Are these polls really trustworthy? Actually, are they even forecasting a Bush win? I’m an economist and not a political scientist. And while it’s true that economists forecast early and often, often we can’t keep up with what these pollsters are putting out.
For example, as I surfed the Web this morning, I found a new CNN/USA Today Gallup poll reporting that 48% of likely voters would choose Bush, and 46% would pick Gore. A week ago, Gallup told us Bush would be an easy 50-41 winner. Then I came upon a new CBS News poll that shows 43% of registered voters say they will vote for Bush, and 41% will go for Gore. So my spirits sank early in the morning.
Then I punched up the Rasmussen “Portrait of America” presidential tracking poll. They report that interviews conducted over the past three days show Bush leading Gore 43-31. What’s more, they give Bush 310 Electoral College votes for a clear victory. And, in the race for Congress, Rasmussen shows Republicans beating Democrats by a 38-34 margin. Ah, I thought. More tax cuts are coming. My Dow 50,000 forecast is still alive and well.
A couple of weeks ago the same polling confusion prevailed. In the week of June 28, the LA Times poll had Bush ahead by 10. The Battleground poll showed Bush a 12-point winner. And the CNN/Gallup survey put the Republican nominee up by 13 percentage points. In the very next week, however, Newsweek showed a much narrower 4-point lead for Bush, and an AP poll had the race dead even.
So I called one of my old polling friends, Republican Ed Goeas, who worked with me years ago in Christine Todd Whitman’s tax-cutting 1993 gubernatorial victory in New Jersey. Along with Democrat Celinda Lake, Goeas publishes the highly-regarded Battleground Survey. He told me to be careful about reading the polls. For one thing, it really matters if polls are conducted during the week or over the weekend. He told me that “political pollsters don’t poll on the weekends. They prefer Sunday night through Thursday night. Weekend results are just not reflective of where a given race really is.”
Goeas explained that more Democrats are found at home on the weekends, especially blue-collar Democrats.
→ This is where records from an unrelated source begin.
Lemma topmost_suffix s h l1 a l2 h' :
  topmost s h (l1 ++ a :: l2) h' -> exists f, vs_fss s !! a = Some f /\ topmost s (mk_handle (vfs_root_pnc f) (Ref a)) l2 h'.
Proof.
  revert h. induction l1 as [|b l1 IH]; intros h Ht; inversion Ht; subst; [by eexists|]. by eapply IH.
Qed.

(** A chain that ends visits no file system twice. *)
Lemma topmost_nodup s h l h' : topmost s h l h' -> NoDup l.
Proof.
  intros H. induction H as [|h a f l h' Hm Hf Ht IH]; constructor; [|done]. intros (l1 & l2 & ->)%list_elem_of_split.
  destruct (topmost_suffix _ _ _ _ _ _ Ht) as (f' & Hf' & Ht'). rewrite Hf in Hf'. injection Hf' as <-.
  destruct (topmost_det _ _ _ _ _ _ Ht Ht') as [Hl _]. apply (f_equal length) in Hl. rewrite length_app in Hl. simpl in Hl. lia.
Qed.

Lemma topmost_elem s h l h' a : topmost s h l h' -> a ∈ l -> is_Some (vs_fss s !! a).
Proof.
  intros Ht (l1 & l2 & ->)%list_elem_of_split. destruct (topmost_suffix _ _ _ _ _ _ Ht) as (f & ? & _). by exists f.
Qed.

Lemma follow_mounts_spec s n h l h' : topmost s h l h' -> (length l < n)%nat -> follow_mounts n h s = Ret h'.
Proof.
  intros Ht. revert n. induction Ht as [h w (v & Hv & Hw) Hn|h a f l h' (v & Hv & Hm) Hf Ht IH]; intros n Hl;
    (destruct n as [|n]; [simpl in Hl; lia|]); cbn [follow_mounts]; rewrite Hv; cbn [mbind outcome_bind].
  - by rewrite Hw, Hn.
  - rewrite Hm. cbn [nonnull load]. rewrite Hf. cbn [of_option mbind outcome_bind]. apply IH. simpl in Hl. lia.
Qed.

(** The loop has as many rounds as there are file systems: that is enough. *)
Lemma through_mounts_spec s h l h' : topmost s h l h' -> through_mounts h s = Ret h'.
Proof.
  intros Ht. eapply follow_mounts_spec; [done|]. pose proof (topmost_nodup _ _ _ _ Ht) as Hnd.
  rewrite <- (size_list_to_set (C := gset Z)) by done. apply Nat.lt_succ_r. rewrite <- size_dom. apply subseteq_size.
  intros a Ha%elem_of_list_to_set. apply elem_of_dom. by eapply topmost_elem.
Qed.

End Mounts.

(** ** Walking *)

(** The handle [ss] leads to from [h] when all sections are cached. *)
Inductive walk (s : vfss) (M : gmap (Z * list Z) Z) : file_handle -> list (list Z) -> file_handle -> Prop :=
  | walk_nil h : walk s M h [] h
  | walk_cons h l d fs nm ss a v h' : topmost s h l (mk_handle (Ref d) fs) -> M !! (d, nm) = Some a ->
      vnode_at (Ref a) s = Ret v -> walk s M (mk_handle (Ref a) (v_vfsp v)) ss h' -> walk s M h (nm :: ss) h'.

(** ** Files *)

#[global] Instance file_node : Node ramdisk_file.
Proof.
  refine {| nxt := rf_next; prv := rf_prev; set_nxt := set_rf_next; set_prv := set_rf_prev |}; by intros.
Defined.

Definition ramfs_table : vfs_vnode_ops :=
  mk_vn_ops (Some Ramfs_vn_open) (Some Ramfs_vn_close) (Some Ramfs_vn_rdwr) (Some Ramfs_vn_lookup) (Some Ramfs_vn_create).

(** A vnode of a directory has no type if [ramfs_vn_lookup] made it. *)
Definition type_ok (t : vfs_vnode_type) (r : ramdisk_file_type) : Prop :=
  match r with RAMD_DIR => t = VFS_VN_DIR \/ t = VFS_VN_NON | RAMD_FILE => t = VFS_VN_REG end.

(** A vnode of the ram file system for the file at [f]. *)
Record vnode_ok (s : vfss) (v : vfs_vnode) (f : Z) : Prop := {
  vn_ops : exists ops, v_op v = Ref ops /\ vs_vnops s !! ops = Some ramfs_table;
  vn_fs : exists fs fsr rd, v_vfsp v = Ref fs /\ vs_fss s !! fs = Some fsr /\ vfs_data fsr = Ref rd /\
    vs_vnops s !! (rd + RAMDISK_VNODEOPS) = Some ramfs_table;
  vn_data : v_data v = Ref f;
  vn_file : exists x, vs_files s !! f = Some x /\ type_ok (v_type v) (rf_type x)
}.

Definition file_name (m : mem) (y : Z) (x : ramdisk_file) : list Z := bytes m (y + FILE_NAME) (Z.to_nat (rf_name_len x)).
Definition has_name (s : vfss) (nm : list Z) (y : Z) : Prop := exists x, vs_files s !! y = Some x /\ file_name (vs_mem s) y x = nm.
He added that “anyone who spends 20 to 30 minutes during the weekend talking to some pollster is not normal.” Goeas also pointed out that surveys which canvas likely voters are much more significant than those who cover registered voters. This is especially true in the current presidential race, because Republican voters are much more intense in their anti-Clinton feelings, whereas intensity among Democrats is very low for Al Gore.
Matthew Dowd, who is George Bush’s director of polling and media, agreed with Goeas. Dowd also warned that voter samples and weighting, including geographic balance, are very important in determining the accuracy of a poll. “It’s terribly important to capture the right percentage from each state and region,” said Dowd. “This includes the weightings for women, and Democratic and Republican historic voting patterns as revealed in exit polls from prior elections.”
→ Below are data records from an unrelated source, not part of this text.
(** A file in the root directory, and the way to it. *)
Lemma one_file : exists s M K F own L root fs a v w,
  vfs_ok nil_addr s M K F own L /\ path_at 64 s (lit "/testfile") (chars "/testfile") /\
  base s null_handle (chars "/testfile") (mk_handle (Ref root) (Ref fs)) /\
  topmost s (mk_handle (Ref root) (Ref fs)) [] (mk_handle (Ref root) (Ref fs)) /\
  walk s M (mk_handle (Ref root) (Ref fs)) [chars "testfile"] (mk_handle (Ref a) w) /\ vnode_at (Ref a) s = Ret v.
Proof.
  destruct boot as (s & K & F & own & L & root & fs & f & v & Hbt). pose proof Hbt as [Hok _ [Hv Hvok] [Hty Hmt] He HK Hla Hsp].
  destruct (booted_base _ _ _ _ _ _ _ _ _ "/testfile" Hbt eq_refl) as [Hb Ht]. clear Hbt.
  pose proof (returns_inv _ _ (vfs_create_spec nil_addr s ∅ K F own L 4 root (Ref fs) (lit "testfile") 8 (chars "testfile") v f VFS_VN_REG RAMD_FILE null_handle
    Hok He Hv Hvok Hty eq_refl (lookup_empty _) ltac:(unfold RAMDISK_MAX_FILENAME_LENGTH; lia) (testfile_bytes _ _ Hla) good_testfile (lit_readable _ _ _ _ Hla) Hsp)) as Hi.
  destruct Hi as ([[st h] s1] & _ & a & y & v1 & F1 & own1 & L1 & _ & _ & Hv1 & _ & _ & _ & _ & _ & _ & Hgr & Hok1 & Hla1 & _).
  eexists s1, _, _, F1, own1, L1, root, fs, a, v1, (v_vfsp v1). assert (topmost s1 (mk_handle (Ref root) (Ref fs)) [] (mk_handle (Ref root) (Ref fs))) as Ht1.
  { apply (topmost_here _ _ NULL); [|done]. exists v. split; [by apply (gr_vnode _ _ Hgr)|exact Hmt]. }
  split; [exact Hok1|]. split; [exact (testfile_path _ _ (later_trans _ _ _ _ _ _ Hla Hla1))|]. split; [|split; [exact Ht1|split; [|exact Hv1]]].
  - unfold base in Hb |- *. by rewrite (gr_root _ _ Hgr), (gr_fss _ _ Hgr).
  - eapply (walk_cons _ _ _ [] root (Ref fs) _ [] a v1); [exact Ht1|apply lookup_insert_eq|exact Hv1|constructor].
Qed.

Lemma vfs_lookup_resolves_witness : exists s a w,
  vfs_lookup nil_addr 64 null_handle (lit "/testfile") null_handle s = Ret (VFS_FS_OP_STATUS_OK, mk_handle (Ref a) w, s).
Proof.
  destruct one_file as (s & M & K & F & own & L & root & fs & a & v & w & Hok & Hp & Hb & Ht & Hw & Hv). exists s, a, w.
  rewrite (vfs_lookup_resolves nil_addr 64 s M K F own L null_handle (lit "/testfile") (chars "/testfile") _ _ _ _ v null_handle Hok Hp Hb Ht Hw Hv).
  rewrite decide_False; [reflexivity|]. intros [Hl _]. discriminate Hl.
Defined.

Lemma vfs_lookup_missing_witness : exists s, vfs_lookup nil_addr 64 null_handle (lit "/testfile") null_handle s = Ret (VFS_FS_OP_STATUS_ENOENT, null_handle, s).
Proof.
  destruct boot as (s & K & F & own & L & root & fs & f & v & Hbt). exists s. pose proof Hbt as [Hok _ [Hv Hvok] [Hty _] He HK Hla _].
  destruct (booted_base _ _ _ _ _ _ _ _ _ "/testfile" Hbt eq_refl) as [Hb Ht]. destruct (vn_file _ _ _ Hvok) as (x & Hx & Htx).
  apply (vfs_lookup_missing nil_addr 64 s ∅ K F own L null_handle (lit "/testfile") (chars "/testfile") _ _ _ [] _ _ root (Ref fs) (chars "testfile") []
    VFS_FS_OP_STATUS_ENOENT null_handle Hok (testfile_path _ _ Hla) Hb Ht eq_refl (walk_nil _ _ _) Ht He good_testfile).
  split; [apply lookup_empty|]. exists v, f, x. split; [exact Hv|]. split; [exact Hvok|]. split; [exact Hx|].
  rewrite Hty in Htx. destruct (rf_type x); [|discriminate Htx]. split; [reflexivity|].
  intros y. rewrite HK. intros Hy. destruct (not_elem_of_nil y Hy).
Defined.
Dowd told me that through the month of June, the average of all public polls favored Bush by 6 percentage points, compared to a lead of only one-and-a-half percent last March.
So I went back to look more carefully at the polls just printed today. Sure enough, the CNN/USA Today Gallup poll of likely voters (that’s good) was conducted July 14-16. Turning to my calendar, I discovered that — yup — it was the dreaded weekend survey. Not to be trusted.
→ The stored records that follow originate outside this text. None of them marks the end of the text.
Definition hm_add (bid index : Z) (s : nvms) : outcome nvms :=
  let idx := nvme_cache_hash_func bid in
  e ← get_slot idx s;
  if he_bid e =? NVME_IDX_INV then upd_slot idx (set_he_pair bid index) s
  else
    '(a, s) ← calloc SIZEOF_HASHMAP_ENTRY s;
    s ← upd_slot idx (set_he_next (Ref a)) s;
    Ret (set_cells (<[a := mk_hentry bid index (he_next e)]> (nv_cells s)) s).

Definition nvme_cache_hashmap_update (old_bid bid index : Z) (s : nvms) : outcome nvms :=
  s ← (if negb (old_bid =? NVME_IDX_INV) then hm_remove old_bid s else Ret s);
  hm_add bid index s.

Fixpoint hm_find (fuel : nat) (pos : hm_ptr) (bid : Z) (s : nvms) : outcome Z :=
  match fuel with
  | O => Fault "loop does not end"
  | S fuel =>
      e ← hm_load pos s;
      if he_bid e =? bid then Ret (he_index e)
      else if nonnull (he_next e) then hm_find fuel (Chained (he_next e)) bid s
      else Ret NVME_IDX_INV
  end.
Definition nvme_cache_hashmap_find (bid : Z) (s : nvms) : outcome Z :=
  hm_find (S (size (nv_cells s))) (Slot (nvme_cache_hash_func bid)) bid s.

(** ** Queues *)

(** [page_alloc_temp] and [virt2phys] on the state of the driver. *)
Definition alloc_frames (order : Z) (t : host) : outcome (Z * host) :=
  '(pg, m) ← pa_alloc order (h_mm (ho_heap t));
  if nonnull pg then
    idx ← page2idx (mm_pages_count m) pg;
    Ret (idx *! PAGE_SIZE, set_ho_heap (set_mm m (ho_heap t)) t)
  else Panic "NNULL assertion failed".
Definition host_virt2phys (va : Z) (t : host) : outcome (Z * host) :=
  '(p, v) ← virt2phys va (set_v_mm (h_mm (ho_heap t)) (ho_vmm t));
  Ret (p, mk_host (set_mm (v_mm v) (ho_heap t)) v (ho_hw t)).

(** [properties] is the address of the controller's registers, [cap] its
    capabilities register. *)
Definition NVME_PROPERTIES_DSTRD (cap : Z) : Z := Z.land (Z.shiftr cap 32) 0xF.
Definition doorbell (properties cap k : Z) : Z :=
  properties +! 0x1000 +! (k *! u64 (Z.shiftl 4 (NVME_PROPERTIES_DSTRD cap))).

Definition nvme_init_queue (properties cap id entries : Z) (t : host) : outcome (nvme_queue_ctx * host) :=
  let pages_sq := DIV_ROUNDUP (NVME_SQE_SIZE *! entries) PAGE_SIZE in
  let pages_cq := DIV_ROUNDUP (NVME_CQE_SIZE *! entries) PAGE_SIZE in
  '(sq, t) ← alloc_frames (psize2order (pages_sq *! PAGE_SIZE)) t;
  '(cq, t) ← alloc_frames (psize2order (pages_cq *! PAGE_SIZE)) t;
  let off := h_offset (ho_heap t) in
  '(prp, h) ← kcalloc entries 8 (ho_heap t);
  Ret (mk_queue
         (mk_sq (sq +! off) (zeroed zero_scmd entries) (doorbell properties cap (2 *! id)) 0 0 0 (entries -! 1) 0)
         (mk_cq (cq +! off) (zeroed zero_ccmd entries) (doorbell properties cap (2 *! id +! 1)) 0 0 1)
         entries (u16 id) prp, set_ho_heap h t).

(** Whether the command was accepted, [*cmd] and [*queue] afterwards. *)
Definition nvme_queue_submit_single_cmd (q : nvme_queue_ctx) (cmd : nvme_scmd_t) : outcome (bool * nvme_scmd_t * nvme_queue_ctx) :=
  let sq := q_sq q in
  if sq_free_entries sq =? 0 then Ret (false, cmd, q)
  else
    ring ← set_elem (sq_tail sq) (fun _ => cmd) (sq_ring sq);
    let tail := (sq_tail sq +! 1) mod q_entries q in
    let cmd := set_cid (sq_cid_counter sq) cmd in
    Ret (true, cmd, set_q_sq (mk_sq (sq_data sq) ring (sq_sqt sq) (u32 tail) tail (sq_head sq)
                                (sq_free_entries sq -! 1) (u16 (sq_cid_counter sq + 1))) q).

(** The completion with the right phase, and how often it was looked for in
    vain. *)
Fixpoint poll_loop (fuel : nat) (deadlock_count : Z) (q : nvme_queue_ctx) (t : host) : outcome (Z * nvme_queue_ctx * host) :=
  match fuel with
  | O => Ret (deadlock_count, q, t)
  | S fuel =>
      c ← elem (cq_head (q_cq q)) (cq_ring (q_cq q));
      if Z.land (cq_status c) 1 =? cq_phase (q_cq q) then Ret (deadlock_count, q, t)
      else let '(q, t) := controller_runs q t in poll_loop fuel (deadlock_count + 1) q t
  end.
Definition poll_limit : Z := 1000000.

Definition nvme_queue_poll_single_cqe (q : nvme_queue_ctx) (t : host) : outcome (nvme_ccmd_t * nvme_queue_ctx * host) :=
  '(deadlock_count, q, t) ← poll_loop (Z.to_nat (poll_limit + 1)) 0 q t;
  if deadlock_count >=? poll_limit then Panic "nvme driver deadlocked while polling cqe"
  else
    let cq := q_cq q in
    out ← elem (cq_head cq) (cq_ring cq);
    let q := set_q_sq (set_sq_head (cq_sqhd out) (q_sq q)) q in
    let slot := q_prp_list_container q + 8 * (cq_cid out mod q_entries q) in
    let cpy := read64 slot (ho_mem t) in
    let t := if negb (cpy =? 0) then
               let '(_, v) := mmu_unmap_single_page (v_kernel_pml4 (ho_vmm t)) cpy true (ho_vmm t) in
               set_ho_mem (write64 slot 0 (ho_mem t)) (mk_host (ho_heap t) v (ho_hw t))
             else t in
    let head := cq_head cq +! 1 in
    let '(head, phase) := if head =? q_entries q then (0, if cq_phase cq =? 0 then 1 else 0) else (head, cq_phase cq) in
    let q := set_q_cq (mk_cq (cq_data cq) (cq_ring cq) (cq_cqh cq) (u32 head) head phase) q in
    let q := set_q_sq (set_sq_free (sq_free_entries (q_sq q) +! 1) (q_sq q)) q in
    Ret (out, q, t).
Then I looked again at the CBS poll and — sure enough — it was another weekend survey. Even worse, the fine print stated: “Registered voters.” Another big error.
Then I turned back to the Rasmussen poll, which indicated that the interviews were conducted July 15th, 16th and 17th. So while it started on Saturday, which is bad, at least it got through the valuable Sunday night and Monday windows that Goeas says are OK. Good for Rasmussen.
Finally, I pulled out of my inbox the latest John Zogby poll, which has Bush ahead of Gore by 4 percentage points — half the 8-point lead Bush had in June. Zogby polled likely voters, but just to confuse the issue more, his survey was conducted July 14-17, which is Friday, Saturday, Sunday, and Monday. Methodologically, you could call that one the bad, good and the ugly.
Of course, as an economic forecaster, I know that at the end of the day the numbers I publish include a significant dose of my visceral computer — found deep inside my middle-aged belly instincts. So that’s how I’m viewing all these polls. Something tells me this will be a solid Republican year. Maybe not a Calvin-Coolidge-style year, but good enough to defeat the Al Gore Democrats in all three Washington houses.
That is, provided that George W. Bush works his tail off and sticks to his solid issues agenda.